Who's Who is a reference work. It has been published annually as a book since 1849. It is also published online and has been published on CD-ROM. It gives information on influential people from around the world. It lists people who influence British life. Entries include notable figures from government, politics, academia, business, sport and the arts. Who's Who 2022 is the 174th edition and includes more than 33,000 people.

In 2004, the book was described as the United Kingdom's most prominent work of biographical reference.

The book is the original Who's Who book and "the pioneer work of its type". The book is an origin of the expression "who's who" used in a wider sense.

History
Who's Who has been published since 1849. It was originally published by Baily Brothers. Since 1897, it has been published by A & C Black. It has been published in New York by the Macmillan Company and by St. Martin's Press.

From 1849 to 1850, Who's Who was edited by Henry Robert Addison, from 1851 to 1864 by Charles Henry Oakes, from 1865 by William John Lawson and from 1897 to 1899 by Douglas Brooke Wheelton Sladen. Subsequent editions do not disclose the identity of their editor.

Originally, it merely provided lists of the names of notable people, for example all members of parliament and all bishops. Beginning with the 1897 edition, it listed people alphabetically and provided fuller biographical details.

Cedric A Larson said that Who's Who in 1849 was not biographical. Who's Who turned into a biographical dictionary in 1897. In 1963 and 1975, William L Rivers wrote that Who's Who includes biographical information.

In 1973, a spinoff version, called The Academic Who's Who, was released by the same publisher. Both the first edition, published in 1973, and the second edition, published in 1975, were published by Adam & Charles Black in London. The first US edition was published by Bowker in New York, and the second by Gale Research in Detroit. The second edition contained biographies of almost seven thousand academics.

Who's Who 1897–1996 was published on CD-ROM and was awarded the McColvin Medal. Who's Who 1897–1998 was also published on CD-ROM. Who's Who was included in KnowUK from 1999. Who's Who 2005 was included in Xreferplus. The Who's Who & Who Was Who website (ukwhoswho.com) is dated from 2007 onwards.
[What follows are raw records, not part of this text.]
(** A network captured with a route through a gateway but with no
    gateway. *)
Definition vpc_routes_no_gateway : Vpc.t :=
  {| Vpc.vpc_id := "vpc-a";
     Vpc.CidrBlock := Some "10.0.0.0/16";
     Vpc.Tags := None;
     Vpc.EnableDnsSupport := None;
     Vpc.EnableDnsHostnames := None;
     Vpc.internet_gateways := Some [];
     Vpc.subnets := Some [subnet_a];
     Vpc.route_tables := Some [rtb_public];
     Vpc.security_groups := None |}.

(** ** Listing the snapshots *)

(** An element of the list [list_backups] returns. *)
Module BackupEntry.
Record t := { timestamp : string; prefix : string }.
End BackupEntry.

(** [sorted(backups, key=lambda x: x['timestamp'], reverse=True)]: the
    order is descending on the timestamps, and entries with equal
    timestamps keep the order they had. *)
Fixpoint insert_by_timestamp (x : BackupEntry.t) (l : list BackupEntry.t)
  : list BackupEntry.t :=
  match l with
  | [] => [x]
  | y :: l' =>
      if String.ltb (BackupEntry.timestamp x) (BackupEntry.timestamp y)
      then y :: insert_by_timestamp x l'
      else x :: l
  end.

Fixpoint sorted_by_timestamp_reverse (l : list BackupEntry.t) : list BackupEntry.t :=
  match l with
  | [] => []
  | x :: l' => insert_by_timestamp x (sorted_by_timestamp_reverse l')
  end.

Section ListBackups.
Variable s3_list_objects_v2 : string -> string -> outcome (option (list string)).
Variable bucket : string.
Variable region : option string.
Variable account_id : string.
Variable current_region : option string.

(** The loop of [list_backups] over [response['CommonPrefixes']], from the
    entries [backups] collected so far. *)
Fixpoint collect_backups (common_prefixes : list string) (backups : list BackupEntry.t)
  : M (list BackupEntry.t) :=
  match common_prefixes with
  | [] => ret backups
  | p :: rest =>
      match index_m2 (split "/" p) with
      | None => raise (OtherError "IndexError")
      | Some timestamp =>
          collect_backups rest
            (backups ++ [ {| BackupEntry.timestamp := timestamp;
                             BackupEntry.prefix := p |} ])
      end
  end.

Definition list_backups : M (list BackupEntry.t) :=
  let prefix := backups_prefix region account_id current_region in
  try_ClientError
    (response <- lift (s3_list_objects_v2 bucket prefix) ;;
     match response with
     | None | Some [] =>
         log INFO ("No backups found with prefix: " ++ prefix) ;;
         ret []
     | Some common_prefixes =>
         backups <- collect_backups common_prefixes [] ;;
         ret (sorted_by_timestamp_reverse backups)
     end)
    (fun _ e =>
       log ERROR ("Error listing backups: " ++ e) ;;
       ret []).
End ListBackups.

(** [a] comes before [b] in a list sorted on the timestamps, descending. *)
Definition timestamp_geb (a b : BackupEntry.t) : Prop :=
  String.leb (BackupEntry.timestamp b) (BackupEntry.timestamp a) = true.

(** The timestamp of an entry is the last but one component of its
    location. *)
Definition timestamp_of_prefix (e : BackupEntry.t) : Prop :=
  index_m2 (split "/" (BackupEntry.prefix e)) = Some (BackupEntry.timestamp e).

(** ** Class [VpcBackup] and the [backup] command

    The capture step reads the networks through [describe_*] calls of the
    EC2 client and writes one JSON and one YAML document to the blob
    store. The descriptions the client returns are kept as they are; the
    client, the two encoders and the blob store are collaborators. The
    uploads attempted and the log records are threaded through a monad of
    the same shape as the one of the restore. *)

Module VpcBackup.

(** What the EC2 client returns for a described object. *)
#[warnings="-register-all"]
Inductive value :=
| Str (s : string)
| Int (z : Z)
| Bool (b : bool)
| Datetime (iso : string)
| List (l : list value)
| Dict (d : list (string * value)).

(** An element of [describe_vpcs()['Vpcs']]: its ['VpcId'], when the key
    is there, and its other keys. *)
Record ListedVpc := { VpcId : option string; attributes : list (string * value) }.

Definition items (vpc : ListedVpc) : list (string * value) :=
  match VpcId vpc with
  | Some vpc_id => ("VpcId", Str vpc_id) :: attributes vpc
  | None => attributes vpc
  end.

(** The eight component kinds [get_vpc_details] describes with a filter on
    the network. *)
Inductive Component :=
| Subnets | RouteTables | SecurityGroups | NetworkAcls
| InternetGateways | NatGateways | VpcEndpoints | VpcPeeringConnections.

(** [backup_data['metadata']] and [backup_data]. *)
Module Metadata.
Record t := {
  timestamp : string;
  account_id : string;
  region : option string;
  vpc_count : nat
}.
End Metadata.

Module Snapshot.
Record t := {
  metadata : Metadata.t;
  vpcs : list (string * list (string * value))
}.
End Snapshot.

(** The arguments of one [put_object] call. *)
Record Put := {
  Bucket : string;
  Key : string;
  Body : string;
  ContentType : string;
  ObjectMetadata : list (string * string)
}.

Inductive Level := INFO | WARNING | ERROR.

Record State := {
  puts : list Put;
  logs : list (Level * string)
}.

Definition B (A : Type) : Type := State -> outcome A * State.

Definition ret {A} (a : A) : B A := fun st => (Ret a, st).

Definition bind {A C} (m : B A) (f : A -> B C) : B C :=
  fun st =>
    match m st with
    | (Ret a, st') => f a st'
    | (Raise e, st') => (Raise e, st')
    end.

Declare Scope backup_scope.
Delimit Scope backup_scope with backup.
Notation "x <- m ;; k" := (bind m (fun x => k))
  (at level 61, m at next level, right associativity) : backup_scope.
Notation "m ;; k" := (bind m (fun _ => k))
  (at level 61, right associativity) : backup_scope.
Local Open Scope backup_scope.

Definition raise {A} (e : exn) : B A := fun st => (Raise e, st).

Definition lift {A} (o : outcome A) : B A := fun st => (o, st).

Definition log (lvl : Level) (msg : string) : B unit :=
  fun st => (Ret tt, {| puts := puts st; logs := logs st ++ [(lvl, msg)] |}).
(** * The SCPI lexer (libscpi/src/lexer.c): a shallow embedding and its properties

    The lexer walks a cursor [pos] through a caller-owned byte buffer.  Every
    C function that takes [lex_state_t * state] becomes a computation in a
    small state monad over the lexer state; a detector additionally takes the
    caller's token (an in/out parameter in C) and returns the updated token
    together with the [int] it returns. *)

From Stdlib Require Import ZArith List Bool Lia.
From Stdlib Require Import Strings.Byte Strings.String.
Import ListNotations.

Local Open Scope Z_scope.

(** ** Data model *)

(** Modelled from the spec: the enumeration [scpi_token_type_t] is declared in
    a header that is not among the sources; the constructors are the tags
    that lexer.c assigns, under the names it uses for them. *)
Inductive scpi_token_type_t : Set :=
| SCPI_TOKEN_COMMA
| SCPI_TOKEN_SEMICOLON
| SCPI_TOKEN_COLON
| SCPI_TOKEN_SPECIFIC_CHARACTER
| SCPI_TOKEN_HEXNUM
| SCPI_TOKEN_OCTNUM
| SCPI_TOKEN_BINNUM
| SCPI_TOKEN_PROGRAM_MNEMONIC
| SCPI_TOKEN_DECIMAL_NUMERIC_PROGRAM_DATA
| SCPI_TOKEN_SUFFIX_PROGRAM_DATA
| SCPI_TOKEN_ARBITRARY_BLOCK_PROGRAM_DATA
| SCPI_TOKEN_SINGLE_QUOTE_PROGRAM_DATA
| SCPI_TOKEN_DOUBLE_QUOTE_PROGRAM_DATA
| SCPI_TOKEN_PROGRAM_EXPRESSION
| SCPI_TOKEN_COMPOUND_PROGRAM_HEADER
| SCPI_TOKEN_INCOMPLETE_COMPOUND_PROGRAM_HEADER
| SCPI_TOKEN_COMMON_PROGRAM_HEADER
| SCPI_TOKEN_INCOMPLETE_COMMON_PROGRAM_HEADER
| SCPI_TOKEN_COMPOUND_QUERY_PROGRAM_HEADER
| SCPI_TOKEN_COMMON_QUERY_PROGRAM_HEADER
| SCPI_TOKEN_WS
| SCPI_TOKEN_NL
| SCPI_TOKEN_UNKNOWN.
Who's Who continues to be published annually in hard copy.

A history of Who's Who was published to coincide with the 150th edition in 1998. "Preface with a Brief History 1849–1998" was included in Who's Who 1998.

Biographies
Academics who study elites have used the book as the primary reference for determining who is part of the British elite, and journalists agree that the book is a prime guide to the country's establishment.

Inclusiveness
The subjects of Who's Who entries include peers, MPs, judges, senior civil servants, writers, actors, lawyers, scientists, researchers, athletes and artists. 50 percent of new entrants (such as those holding a professorial chair at Oxbridge, hereditary members of the aristocracy, MPs, judges, etc.) are included automatically by virtue of their office; the other 50 percent are chosen at the discretion of a board of advisors. Inclusion has come to carry a considerable level of prestige: Paul Levy stated in The Wall Street Journal in 1996 that having an entry in Who's Who "really puts the stamp of eminence on a modern British life".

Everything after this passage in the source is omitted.